Now I wait.
I wait to discover whether the miasmic pain and fatigue of late are from a source physical or psychological. Bets are still being taken. My money is split between anxiety-provoked organ dysfunction and wholesale pancreatitus. Thanks Dr Google. You always know just what to say at times like this. GPs money is on gastritis (again?Oh come on that’s just not fair!)
I wonder how the psychological asessment process designed for grossly normal people who are stressed or depressed, will cope with all of this (gestures to ludicrous potentially staph infected face). It doesn’t bode particularly well that they didn’t want to see me initially because of my eating disorder history, but I’m certainly not going to go knocking on ED services’ door for health anxiety help!
To be honest I’m a bit nervous about this whole thing. Nervous in an uncharacteristically rational way.
I haven’t had a psychiatric or psychological assessment like this for quite a few years and the last one didn’t go so well. I fell into the gap between two services that wouldn’t help me and so wound up going private.

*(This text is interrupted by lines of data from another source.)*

(** * Job-ad extraction agent: the tools of [src/agent] and their properties

    A shallow embedding of the agent's tools (todo list, skill extraction,
    skill reconciliation, requirement/responsibility extraction, G-Eval
    scoring).  Every tool reads the conversation state and returns a
    [Command] carrying a state update and one log message, or raises.

    Conventions of the embedding
    - Python [str] is [string]; labels are taken to be ASCII text (the
      Unicode case mapping of [str.lower] is outside the model).
    - Python [set] is stdpp's [gset string]; [list(s)] and iteration over a
      set are [elements s].  Python leaves that order unspecified, so the
      properties below are stated through membership, not positions.
    - Python [float] is IEEE 754 binary64, given by the Standard Library's
      [spec_float] with a precision of 53 bits: [/] is the correctly rounded
      [SFdiv], [float(n)] the correctly rounded [binary_normalize].
    - A key of the state dict that is absent (or holds a falsy value) is
      [None]; a pydantic model is truthy whenever it is present.
    - The language-model collaborators are arbitrary functions, collected in
      the record [World].  A collaborator call that fails (an unreachable
      model, an unreadable corpus file) raises in the source; such runs are
      outside the embedding, which follows the tools on the runs in which
      the collaborators answer. *)

From Stdlib Require Import Ascii ZArith Floats.SpecFloat.
From stdpp Require Import base option list gmap sets strings pretty.

(** ** Python string builtins used by the tools *)
Module PyStr.

Abbreviation chars := String.list_ascii_of_string.

(** [str.isspace] on one ASCII character: TAB..CR, FS..US and SPACE. *)
Definition is_space (c : Ascii.ascii) : bool :=
  let n := Ascii.nat_of_ascii c in
  ((9 <=? n) && (n <=? 13)) || ((28 <=? n) && (n <=? 32)).

Definition is_upper (c : Ascii.ascii) : bool :=
  let n := Ascii.nat_of_ascii c in (65 <=? n) && (n <=? 90).

Definition lower_char (c : Ascii.ascii) : Ascii.ascii :=
  if is_upper c then Ascii.ascii_of_nat (Ascii.nat_of_ascii c + 32) else c.

(** [s.lower()] *)
Fixpoint lower (s : string) : string :=
  match s with
  | EmptyString => EmptyString
  | String c s' => String (lower_char c) (lower s')
  end.

(** [s.split()] with no separator: the maximal runs of non-whitespace.
    [cur] is the word being read. *)
Fixpoint split_go (cur : string) (s : string) : list string :=
  match s with
  | EmptyString => if decide (cur = "") then [] else [cur]
  | String c s' =>
      if is_space c
      then (if decide (cur = "") then split_go "" s' else cur :: split_go "" s')
      else split_go (cur +:+ String c "") s'
  end.

Definition split (s : string) : list string := split_go "" s.

(** [sep.join(l)] *)
Fixpoint join (sep : string) (l : list string) : string :=
  match l with
  | [] => ""
  | [w] => w
  | w :: l' => w +:+ sep +:+ join sep l'
  end.

(** [sub in s] *)
Fixpoint contains (sub s : string) : bool :=
  String.prefix sub s ||
  match s with
  | EmptyString => false
  | String _ s' => contains sub s'
  end.

Fixpoint lstrip (s : string) : string :=
  match s with
  | String c s' => if is_space c then lstrip s' else s
  | EmptyString => EmptyString
  end.

Fixpoint rstrip (s : string) : string :=
  match s with
  | EmptyString => EmptyString
  | String c s' =>
      match rstrip s' with
      | EmptyString => if is_space c then EmptyString else String c EmptyString
      | r => String c r
      end
  end.

(** [s.strip()] *)
Definition strip (s : string) : string := rstrip (lstrip s).

(** The line feed character, written [\n] in the source. *)
Definition nl : string := String (Ascii.ascii_of_nat 10) EmptyString.

(** [str(n)] for a non-negative [int] *)
Definition of_nat (n : nat) : string := pretty n.

(** Every whitespace character of [s] is one SPACE that stands between
    two non-whitespace characters: [prev] tells whether the position just
    before is the start of the string or a whitespace character. *)
Fixpoint collapsed_go (prev : bool) (s : string) : bool :=
  match s with
  | EmptyString => negb prev
  | String c s' =>
      if is_space c
      then Ascii.eqb c " "%char && negb prev && collapsed_go true s'
      else collapsed_go false s'
  end.

Definition whitespace_collapsed (s : string) : bool :=
  match s with
  | EmptyString => true
  | _ => collapsed_go true s
  end.

(** No character of [s] is an upper-case letter. *)
Fixpoint lower_cased (s : string) : bool :=
  match s with
  | EmptyString => true
  | String c s' => negb (is_upper c) && lower_cased s'
  end.

(** A word: non-empty and free of whitespace. *)
Definition is_word (s : string) : Prop :=
  s ≠ "" ∧ ∀ c, c ∈ chars s → is_space c = false.

End PyStr.

(** ** Python floats *)
Module PyFloat.

Definition prec : Z := 53.
Definition emax : Z := 1024.

Definition float : Type := spec_float.


(** [float(n)] for an [int] *)
Definition of_int (n : Z) : float := binary_normalize prec emax n 0 false.

(** [x / y] *)
Definition truediv (x y : float) : float := SFdiv prec emax x y.




End PyFloat.

(** ** [state.py]: the data model *)
Module State.

Record SkillTypes := {
  hard : list string;
  soft : list string;
  both : list string
}.

Inductive Status := pending | in_progress | completed.

Record Todo := { content : string; status : Status }.

Record JobAdContent := { ad_text : string }.

Record ToolMessage := { msg_content : string; tool_call_id : string }.

(** Output schema of the judging collaborator ([EvalResults] of
    [evaluation.py]); it is declared here because the update envelope
    carries it. *)
Record EvalResults := { reasoning : list string; score : list PyFloat.float }.

(** One value of the [result_evaluation] dict: the skills entry is a list
    of one-key dicts [{name: {reasoning, score}}], the others are a
    [{reasoning, score}] dict. *)
Inductive EvalEntry :=
| SkillEntries (l : list (string * EvalResults))
| TaskEntry (r : EvalResults).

The contradictory stories were that I was too complicated for one department buy not sick enough for the other. Sigh. I’ll have to get the balance right this time.
The form I had to pre-complete scores me as moderately severely depressed and moderately severely blighted with general anxiety disorder.
How weird. I don’t feel that depressed. I haven’t thought about killing myself or anything equally dire for ages, I can still get out of bed of a morning and haven’t gone into the weird slow motion utter braindead phase, so I figure I’m just fine on that front. Adequately functional thank you. Hopefully they won’t try to focus on that shit because this level of depressed or non- is actually perfectly tolerable. What is not tolerable is freaking out at stupid illnesses that I will never get, and about going somewhere where I will have to interact with actual people in a social setting. I really want to be able to do that…to be able to go to a party and not spend the whole time nauseously shaking and clenching my every muscle for fear of falling apart, and double thinking every damned word and movement for fear of rejection or inadvertently falling dreadfully ill. I’m such a shit person to go to the pub with. Seriously. That 1 in 100 times I actually go and don’t make some lame excuse, it’s really not worth it for everyone else’s comfort and conversation! It would be easier if I could have a few drinks and be less of a corner-hugging wide-eyed weirdo but sadly my current internal organ rebellion refuses to allow even than concession. If anxiety is to blame I’ll be pissed off. Bastard self-preserving anxiety stopping me from tolerating cns depressants.
Checking my grades for the phobias and social adjustment mcq it says I have severe social functional impairment (no shit) and who knows what the phobia questions say.
Yuck. All those categories. I know how the game works though. I’m supposed to have lower scores at the end of whatever course they give me. If they even so much as suggest I also still have an eating disorder, I’m likely to punch them in the face. Ok maybe not but at the very least I won’t be impressed.
Creativity has taken a hiatus while I try to figure this mess out. The prize for most unremarkable post of the day goes to me and my tireless fear of life and death.